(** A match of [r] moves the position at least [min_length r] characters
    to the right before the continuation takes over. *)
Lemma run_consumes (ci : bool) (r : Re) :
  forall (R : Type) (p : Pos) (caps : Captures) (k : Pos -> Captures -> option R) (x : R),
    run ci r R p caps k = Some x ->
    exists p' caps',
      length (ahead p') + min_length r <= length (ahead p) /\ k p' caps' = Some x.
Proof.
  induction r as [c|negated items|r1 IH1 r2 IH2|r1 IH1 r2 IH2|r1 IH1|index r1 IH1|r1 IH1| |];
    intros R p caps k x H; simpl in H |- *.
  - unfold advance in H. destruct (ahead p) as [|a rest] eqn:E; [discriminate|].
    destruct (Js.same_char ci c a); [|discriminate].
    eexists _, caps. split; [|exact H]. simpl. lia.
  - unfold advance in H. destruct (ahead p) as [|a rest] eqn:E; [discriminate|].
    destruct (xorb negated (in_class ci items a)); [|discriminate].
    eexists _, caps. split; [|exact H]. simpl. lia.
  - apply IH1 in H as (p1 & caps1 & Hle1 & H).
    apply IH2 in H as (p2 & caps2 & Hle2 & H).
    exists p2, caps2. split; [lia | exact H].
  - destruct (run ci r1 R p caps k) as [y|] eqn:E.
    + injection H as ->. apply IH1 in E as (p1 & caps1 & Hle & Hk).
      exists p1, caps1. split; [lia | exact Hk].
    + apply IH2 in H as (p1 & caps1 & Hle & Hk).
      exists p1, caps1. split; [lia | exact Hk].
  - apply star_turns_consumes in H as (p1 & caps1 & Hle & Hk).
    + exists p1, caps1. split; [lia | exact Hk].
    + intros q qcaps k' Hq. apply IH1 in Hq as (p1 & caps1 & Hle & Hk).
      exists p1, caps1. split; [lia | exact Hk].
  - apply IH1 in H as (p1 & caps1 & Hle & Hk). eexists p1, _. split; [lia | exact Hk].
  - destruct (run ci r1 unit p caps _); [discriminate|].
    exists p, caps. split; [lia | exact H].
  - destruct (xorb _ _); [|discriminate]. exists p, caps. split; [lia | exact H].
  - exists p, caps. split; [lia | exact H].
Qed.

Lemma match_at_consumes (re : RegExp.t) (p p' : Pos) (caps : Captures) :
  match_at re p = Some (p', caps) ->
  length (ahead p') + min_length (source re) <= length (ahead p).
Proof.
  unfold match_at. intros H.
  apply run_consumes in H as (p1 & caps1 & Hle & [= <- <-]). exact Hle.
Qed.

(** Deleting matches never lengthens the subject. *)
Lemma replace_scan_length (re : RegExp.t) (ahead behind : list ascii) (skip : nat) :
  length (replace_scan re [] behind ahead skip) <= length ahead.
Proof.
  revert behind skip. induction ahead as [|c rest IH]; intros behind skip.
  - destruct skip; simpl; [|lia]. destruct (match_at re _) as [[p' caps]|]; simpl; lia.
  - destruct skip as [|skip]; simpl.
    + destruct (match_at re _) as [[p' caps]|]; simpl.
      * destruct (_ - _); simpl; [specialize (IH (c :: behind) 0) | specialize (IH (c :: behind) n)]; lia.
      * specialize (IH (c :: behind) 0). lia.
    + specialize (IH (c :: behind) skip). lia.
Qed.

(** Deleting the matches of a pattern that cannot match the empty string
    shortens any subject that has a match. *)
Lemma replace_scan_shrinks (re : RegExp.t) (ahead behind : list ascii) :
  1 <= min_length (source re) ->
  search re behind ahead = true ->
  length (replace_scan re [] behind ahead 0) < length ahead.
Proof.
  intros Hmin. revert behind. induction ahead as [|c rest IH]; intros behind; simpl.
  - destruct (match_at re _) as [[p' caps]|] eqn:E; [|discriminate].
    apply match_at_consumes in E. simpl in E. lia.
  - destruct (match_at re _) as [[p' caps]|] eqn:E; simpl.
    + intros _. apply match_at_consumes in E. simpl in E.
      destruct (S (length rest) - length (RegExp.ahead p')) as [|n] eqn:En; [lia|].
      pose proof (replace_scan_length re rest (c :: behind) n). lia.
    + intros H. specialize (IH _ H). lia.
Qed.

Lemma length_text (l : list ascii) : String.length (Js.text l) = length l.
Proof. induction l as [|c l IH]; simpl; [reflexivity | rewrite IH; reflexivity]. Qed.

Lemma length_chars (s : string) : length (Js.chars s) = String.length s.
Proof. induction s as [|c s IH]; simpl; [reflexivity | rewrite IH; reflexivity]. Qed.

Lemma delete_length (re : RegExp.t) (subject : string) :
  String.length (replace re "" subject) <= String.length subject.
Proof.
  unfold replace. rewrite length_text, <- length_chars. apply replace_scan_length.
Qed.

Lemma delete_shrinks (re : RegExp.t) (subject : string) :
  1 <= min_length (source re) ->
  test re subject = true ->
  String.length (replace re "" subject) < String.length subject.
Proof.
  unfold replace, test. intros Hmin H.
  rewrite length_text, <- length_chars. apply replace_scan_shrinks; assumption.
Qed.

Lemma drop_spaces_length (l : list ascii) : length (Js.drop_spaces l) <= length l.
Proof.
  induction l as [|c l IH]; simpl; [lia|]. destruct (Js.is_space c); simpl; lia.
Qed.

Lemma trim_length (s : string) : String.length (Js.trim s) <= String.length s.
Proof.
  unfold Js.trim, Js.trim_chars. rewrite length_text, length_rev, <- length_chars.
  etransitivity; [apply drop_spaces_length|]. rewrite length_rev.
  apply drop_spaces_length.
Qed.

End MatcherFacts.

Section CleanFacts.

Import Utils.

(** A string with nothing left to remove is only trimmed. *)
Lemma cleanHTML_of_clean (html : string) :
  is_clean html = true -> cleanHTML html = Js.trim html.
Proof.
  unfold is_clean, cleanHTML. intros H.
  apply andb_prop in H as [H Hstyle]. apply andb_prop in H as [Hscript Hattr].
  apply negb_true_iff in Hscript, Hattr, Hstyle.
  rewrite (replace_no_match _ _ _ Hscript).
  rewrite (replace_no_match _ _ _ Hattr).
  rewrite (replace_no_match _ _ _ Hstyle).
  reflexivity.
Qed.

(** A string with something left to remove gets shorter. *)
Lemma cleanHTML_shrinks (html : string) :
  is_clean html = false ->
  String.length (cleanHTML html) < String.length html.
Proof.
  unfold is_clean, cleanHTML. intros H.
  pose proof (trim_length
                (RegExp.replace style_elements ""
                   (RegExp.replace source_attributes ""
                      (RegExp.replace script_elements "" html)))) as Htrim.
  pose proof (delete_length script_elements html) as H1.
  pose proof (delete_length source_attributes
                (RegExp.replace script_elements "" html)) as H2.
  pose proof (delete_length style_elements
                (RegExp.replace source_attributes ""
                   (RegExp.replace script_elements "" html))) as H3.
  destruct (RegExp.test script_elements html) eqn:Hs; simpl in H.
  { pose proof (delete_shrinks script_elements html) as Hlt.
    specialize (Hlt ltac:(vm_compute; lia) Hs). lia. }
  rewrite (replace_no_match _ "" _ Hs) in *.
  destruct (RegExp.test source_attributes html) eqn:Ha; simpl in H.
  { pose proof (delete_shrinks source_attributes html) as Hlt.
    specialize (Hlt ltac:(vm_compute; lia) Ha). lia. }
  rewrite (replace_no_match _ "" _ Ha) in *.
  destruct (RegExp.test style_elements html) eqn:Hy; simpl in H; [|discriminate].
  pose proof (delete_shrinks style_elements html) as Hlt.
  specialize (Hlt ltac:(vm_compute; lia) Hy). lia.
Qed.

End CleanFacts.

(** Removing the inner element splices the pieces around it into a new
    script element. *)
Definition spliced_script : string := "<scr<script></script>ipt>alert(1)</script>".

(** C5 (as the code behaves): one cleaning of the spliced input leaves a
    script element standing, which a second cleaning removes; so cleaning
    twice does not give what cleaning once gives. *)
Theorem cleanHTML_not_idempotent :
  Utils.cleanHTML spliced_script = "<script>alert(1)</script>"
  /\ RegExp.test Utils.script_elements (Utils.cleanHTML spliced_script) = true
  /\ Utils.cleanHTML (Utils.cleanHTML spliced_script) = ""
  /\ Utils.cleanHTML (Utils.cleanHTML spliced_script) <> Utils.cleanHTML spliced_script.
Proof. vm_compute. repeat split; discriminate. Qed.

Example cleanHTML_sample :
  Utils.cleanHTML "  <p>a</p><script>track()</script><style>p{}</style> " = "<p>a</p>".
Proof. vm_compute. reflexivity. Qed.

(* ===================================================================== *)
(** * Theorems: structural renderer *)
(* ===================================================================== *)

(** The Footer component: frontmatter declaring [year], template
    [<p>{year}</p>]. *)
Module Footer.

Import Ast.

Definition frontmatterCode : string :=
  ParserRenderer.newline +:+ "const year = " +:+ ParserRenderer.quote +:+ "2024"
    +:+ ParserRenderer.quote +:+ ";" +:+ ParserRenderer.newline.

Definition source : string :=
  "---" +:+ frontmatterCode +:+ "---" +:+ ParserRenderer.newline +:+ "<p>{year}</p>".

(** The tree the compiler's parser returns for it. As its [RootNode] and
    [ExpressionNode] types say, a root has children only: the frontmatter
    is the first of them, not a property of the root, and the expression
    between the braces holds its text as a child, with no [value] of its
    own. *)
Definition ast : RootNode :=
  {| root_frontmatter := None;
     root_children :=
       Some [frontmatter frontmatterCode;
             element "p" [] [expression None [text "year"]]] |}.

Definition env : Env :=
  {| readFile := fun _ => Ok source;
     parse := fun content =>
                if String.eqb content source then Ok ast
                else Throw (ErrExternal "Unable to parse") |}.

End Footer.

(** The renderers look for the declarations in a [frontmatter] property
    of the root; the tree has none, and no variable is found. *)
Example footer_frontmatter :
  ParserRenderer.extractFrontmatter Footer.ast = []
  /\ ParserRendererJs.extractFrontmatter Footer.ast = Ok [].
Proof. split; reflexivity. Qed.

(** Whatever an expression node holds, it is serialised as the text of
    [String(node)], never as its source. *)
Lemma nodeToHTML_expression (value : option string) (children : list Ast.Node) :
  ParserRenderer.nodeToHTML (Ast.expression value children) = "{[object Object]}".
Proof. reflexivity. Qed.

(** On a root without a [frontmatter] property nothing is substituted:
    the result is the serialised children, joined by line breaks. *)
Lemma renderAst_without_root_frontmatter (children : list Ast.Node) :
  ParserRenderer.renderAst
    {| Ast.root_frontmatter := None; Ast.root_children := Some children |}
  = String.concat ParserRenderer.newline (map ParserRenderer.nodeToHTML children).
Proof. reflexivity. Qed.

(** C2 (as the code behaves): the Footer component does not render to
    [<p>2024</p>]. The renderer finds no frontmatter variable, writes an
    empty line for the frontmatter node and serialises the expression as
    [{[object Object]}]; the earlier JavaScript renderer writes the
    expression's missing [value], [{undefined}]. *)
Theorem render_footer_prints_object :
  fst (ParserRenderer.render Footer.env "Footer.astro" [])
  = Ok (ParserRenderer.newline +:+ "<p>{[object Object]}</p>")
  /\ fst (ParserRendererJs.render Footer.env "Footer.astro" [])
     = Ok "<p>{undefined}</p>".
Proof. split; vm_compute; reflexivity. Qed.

= = = =

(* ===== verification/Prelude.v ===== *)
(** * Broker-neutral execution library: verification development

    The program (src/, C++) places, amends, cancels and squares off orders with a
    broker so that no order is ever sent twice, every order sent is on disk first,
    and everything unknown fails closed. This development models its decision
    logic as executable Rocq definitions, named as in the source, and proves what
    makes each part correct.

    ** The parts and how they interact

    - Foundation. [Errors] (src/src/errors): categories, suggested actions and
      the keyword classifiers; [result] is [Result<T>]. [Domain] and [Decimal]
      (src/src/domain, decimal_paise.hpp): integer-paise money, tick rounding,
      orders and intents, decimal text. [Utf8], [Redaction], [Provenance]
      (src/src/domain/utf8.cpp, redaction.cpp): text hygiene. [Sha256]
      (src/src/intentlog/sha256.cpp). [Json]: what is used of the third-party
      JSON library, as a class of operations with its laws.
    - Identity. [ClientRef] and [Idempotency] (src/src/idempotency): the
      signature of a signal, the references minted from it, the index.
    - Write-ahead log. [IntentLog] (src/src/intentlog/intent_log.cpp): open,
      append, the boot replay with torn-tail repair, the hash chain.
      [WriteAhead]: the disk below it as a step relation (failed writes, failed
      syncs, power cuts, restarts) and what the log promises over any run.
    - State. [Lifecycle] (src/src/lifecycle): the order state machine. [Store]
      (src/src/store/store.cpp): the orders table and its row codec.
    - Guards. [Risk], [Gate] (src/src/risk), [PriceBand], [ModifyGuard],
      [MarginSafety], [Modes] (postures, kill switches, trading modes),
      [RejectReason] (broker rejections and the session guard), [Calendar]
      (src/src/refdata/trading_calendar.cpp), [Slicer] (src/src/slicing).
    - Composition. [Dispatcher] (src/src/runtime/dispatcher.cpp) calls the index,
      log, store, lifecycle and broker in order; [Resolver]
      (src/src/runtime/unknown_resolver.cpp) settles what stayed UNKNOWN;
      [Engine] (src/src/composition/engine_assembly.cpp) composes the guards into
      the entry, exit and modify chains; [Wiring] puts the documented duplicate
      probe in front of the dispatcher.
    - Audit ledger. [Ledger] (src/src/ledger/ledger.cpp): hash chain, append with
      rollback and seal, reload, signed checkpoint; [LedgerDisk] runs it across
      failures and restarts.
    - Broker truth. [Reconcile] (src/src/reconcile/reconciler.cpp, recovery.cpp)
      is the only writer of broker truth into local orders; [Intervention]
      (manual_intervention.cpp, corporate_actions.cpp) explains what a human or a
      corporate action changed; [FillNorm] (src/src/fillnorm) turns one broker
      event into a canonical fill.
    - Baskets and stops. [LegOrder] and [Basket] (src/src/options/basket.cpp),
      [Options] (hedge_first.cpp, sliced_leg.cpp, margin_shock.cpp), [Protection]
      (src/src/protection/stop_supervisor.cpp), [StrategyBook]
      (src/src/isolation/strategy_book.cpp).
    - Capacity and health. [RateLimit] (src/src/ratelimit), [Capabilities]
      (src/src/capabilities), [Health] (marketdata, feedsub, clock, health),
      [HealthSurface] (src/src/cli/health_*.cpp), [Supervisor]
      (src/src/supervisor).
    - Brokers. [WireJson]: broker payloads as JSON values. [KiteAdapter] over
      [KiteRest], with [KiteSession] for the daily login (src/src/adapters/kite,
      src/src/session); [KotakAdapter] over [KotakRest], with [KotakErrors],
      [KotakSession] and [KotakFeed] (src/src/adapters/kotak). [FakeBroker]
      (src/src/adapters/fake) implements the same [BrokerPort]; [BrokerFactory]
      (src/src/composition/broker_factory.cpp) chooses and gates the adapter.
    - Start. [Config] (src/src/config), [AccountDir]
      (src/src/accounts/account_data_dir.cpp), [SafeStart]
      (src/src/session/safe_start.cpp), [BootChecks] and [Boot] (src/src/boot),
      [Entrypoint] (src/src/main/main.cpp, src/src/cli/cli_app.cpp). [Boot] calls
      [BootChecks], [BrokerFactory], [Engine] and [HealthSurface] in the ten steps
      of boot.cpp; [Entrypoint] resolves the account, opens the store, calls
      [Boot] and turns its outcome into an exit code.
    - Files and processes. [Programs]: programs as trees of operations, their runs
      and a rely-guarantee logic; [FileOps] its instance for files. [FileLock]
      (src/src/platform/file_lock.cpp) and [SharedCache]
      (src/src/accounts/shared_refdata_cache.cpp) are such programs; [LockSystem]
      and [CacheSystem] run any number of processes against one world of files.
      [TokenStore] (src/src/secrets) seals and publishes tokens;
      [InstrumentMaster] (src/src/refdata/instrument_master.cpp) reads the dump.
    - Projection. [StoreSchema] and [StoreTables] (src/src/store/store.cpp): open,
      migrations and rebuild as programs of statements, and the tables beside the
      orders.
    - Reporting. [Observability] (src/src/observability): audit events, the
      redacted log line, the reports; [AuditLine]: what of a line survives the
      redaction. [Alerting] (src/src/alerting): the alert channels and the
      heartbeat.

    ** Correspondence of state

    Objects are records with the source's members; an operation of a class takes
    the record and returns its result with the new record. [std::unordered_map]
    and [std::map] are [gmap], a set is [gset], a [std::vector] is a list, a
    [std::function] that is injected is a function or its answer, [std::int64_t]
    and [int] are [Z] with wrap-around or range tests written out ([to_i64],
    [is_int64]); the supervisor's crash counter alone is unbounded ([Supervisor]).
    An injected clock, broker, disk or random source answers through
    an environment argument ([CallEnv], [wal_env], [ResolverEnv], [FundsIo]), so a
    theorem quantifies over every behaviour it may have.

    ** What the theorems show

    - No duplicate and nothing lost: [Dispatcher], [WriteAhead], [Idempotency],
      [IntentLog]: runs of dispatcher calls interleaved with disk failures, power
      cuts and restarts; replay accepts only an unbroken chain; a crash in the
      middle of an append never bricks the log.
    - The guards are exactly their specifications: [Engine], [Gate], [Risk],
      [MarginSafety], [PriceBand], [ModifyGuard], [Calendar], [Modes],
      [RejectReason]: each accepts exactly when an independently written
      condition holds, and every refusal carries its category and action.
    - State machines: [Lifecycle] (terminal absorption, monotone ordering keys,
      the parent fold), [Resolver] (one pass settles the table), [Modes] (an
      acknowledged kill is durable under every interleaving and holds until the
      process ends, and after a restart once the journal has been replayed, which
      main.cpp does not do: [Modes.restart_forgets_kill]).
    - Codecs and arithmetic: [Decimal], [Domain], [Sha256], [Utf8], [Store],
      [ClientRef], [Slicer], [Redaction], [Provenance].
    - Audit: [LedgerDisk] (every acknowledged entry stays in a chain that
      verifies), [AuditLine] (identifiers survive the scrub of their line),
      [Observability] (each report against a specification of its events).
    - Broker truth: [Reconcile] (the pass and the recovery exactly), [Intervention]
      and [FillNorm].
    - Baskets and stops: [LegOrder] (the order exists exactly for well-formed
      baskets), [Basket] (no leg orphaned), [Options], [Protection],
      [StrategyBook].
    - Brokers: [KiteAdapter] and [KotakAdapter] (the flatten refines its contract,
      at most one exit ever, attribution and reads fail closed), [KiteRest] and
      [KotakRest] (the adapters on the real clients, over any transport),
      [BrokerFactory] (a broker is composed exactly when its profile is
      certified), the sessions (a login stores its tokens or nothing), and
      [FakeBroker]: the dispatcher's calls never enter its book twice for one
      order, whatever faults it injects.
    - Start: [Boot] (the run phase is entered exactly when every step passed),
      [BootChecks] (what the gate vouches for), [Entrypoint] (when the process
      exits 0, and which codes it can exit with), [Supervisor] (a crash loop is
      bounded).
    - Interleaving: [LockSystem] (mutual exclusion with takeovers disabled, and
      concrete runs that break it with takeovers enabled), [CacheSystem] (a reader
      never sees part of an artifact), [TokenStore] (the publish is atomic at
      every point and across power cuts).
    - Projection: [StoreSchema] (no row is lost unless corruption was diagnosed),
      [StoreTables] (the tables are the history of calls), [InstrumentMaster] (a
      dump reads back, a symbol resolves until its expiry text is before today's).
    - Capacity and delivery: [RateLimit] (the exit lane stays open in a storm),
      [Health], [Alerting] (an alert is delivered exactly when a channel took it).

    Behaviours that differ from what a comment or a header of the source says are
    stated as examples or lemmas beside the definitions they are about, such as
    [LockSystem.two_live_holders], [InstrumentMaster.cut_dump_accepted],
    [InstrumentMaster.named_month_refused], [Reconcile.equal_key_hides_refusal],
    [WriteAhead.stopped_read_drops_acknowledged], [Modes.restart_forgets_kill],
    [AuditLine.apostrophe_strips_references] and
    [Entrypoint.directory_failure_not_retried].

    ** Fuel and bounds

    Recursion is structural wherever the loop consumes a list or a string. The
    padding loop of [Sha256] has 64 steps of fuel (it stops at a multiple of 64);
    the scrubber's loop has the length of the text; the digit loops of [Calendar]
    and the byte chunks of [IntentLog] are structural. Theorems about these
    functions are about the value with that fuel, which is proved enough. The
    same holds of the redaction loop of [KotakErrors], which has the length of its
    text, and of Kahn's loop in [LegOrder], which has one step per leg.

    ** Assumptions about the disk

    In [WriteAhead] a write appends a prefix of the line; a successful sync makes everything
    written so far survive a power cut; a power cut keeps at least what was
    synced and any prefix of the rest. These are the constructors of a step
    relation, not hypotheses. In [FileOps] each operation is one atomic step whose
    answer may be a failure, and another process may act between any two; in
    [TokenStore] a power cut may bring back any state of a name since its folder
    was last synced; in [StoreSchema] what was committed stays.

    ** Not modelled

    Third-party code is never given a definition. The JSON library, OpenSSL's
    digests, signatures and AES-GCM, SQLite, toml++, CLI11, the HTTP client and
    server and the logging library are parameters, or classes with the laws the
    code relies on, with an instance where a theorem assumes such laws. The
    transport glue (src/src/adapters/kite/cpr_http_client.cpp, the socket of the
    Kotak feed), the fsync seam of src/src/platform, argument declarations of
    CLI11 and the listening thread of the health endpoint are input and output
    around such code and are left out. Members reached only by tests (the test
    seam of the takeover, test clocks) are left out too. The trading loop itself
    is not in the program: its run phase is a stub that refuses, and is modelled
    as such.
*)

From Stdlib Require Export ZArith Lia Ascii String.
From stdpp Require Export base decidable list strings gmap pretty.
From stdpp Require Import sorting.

= = = =

Above are the records; copy exactly the lines from the line with "middle of an" through the line with "- Start: [Boot]", both included.

      middle of an append never bricks the log.
    - The guards are exactly their specifications: [Engine], [Gate], [Risk],
      [MarginSafety], [PriceBand], [ModifyGuard], [Calendar], [Modes],
      [RejectReason]: each accepts exactly when an independently written
      condition holds, and every refusal carries its category and action.
    - State machines: [Lifecycle] (terminal absorption, monotone ordering keys,
      the parent fold), [Resolver] (one pass settles the table), [Modes] (an
      acknowledged kill is durable under every interleaving and holds until the
      process ends, and after a restart once the journal has been replayed, which
      main.cpp does not do: [Modes.restart_forgets_kill]).
    - Codecs and arithmetic: [Decimal], [Domain], [Sha256], [Utf8], [Store],
      [ClientRef], [Slicer], [Redaction], [Provenance].
    - Audit: [LedgerDisk] (every acknowledged entry stays in a chain that
      verifies), [AuditLine] (identifiers survive the scrub of their line),
      [Observability] (each report against a specification of its events).
    - Broker truth: [Reconcile] (the pass and the recovery exactly), [Intervention]
      and [FillNorm].
    - Baskets and stops: [LegOrder] (the order exists exactly for well-formed
      baskets), [Basket] (no leg orphaned), [Options], [Protection],
      [StrategyBook].
    - Brokers: [KiteAdapter] and [KotakAdapter] (the flatten refines its contract,
      at most one exit ever, attribution and reads fail closed), [KiteRest] and
      [KotakRest] (the adapters on the real clients, over any transport),
      [BrokerFactory] (a broker is composed exactly when its profile is
      certified), the sessions (a login stores its tokens or nothing), and
      [FakeBroker]: the dispatcher's calls never enter its book twice for one
      order, whatever faults it injects.
    - Start: [Boot] (the run phase is entered exactly when every step passed),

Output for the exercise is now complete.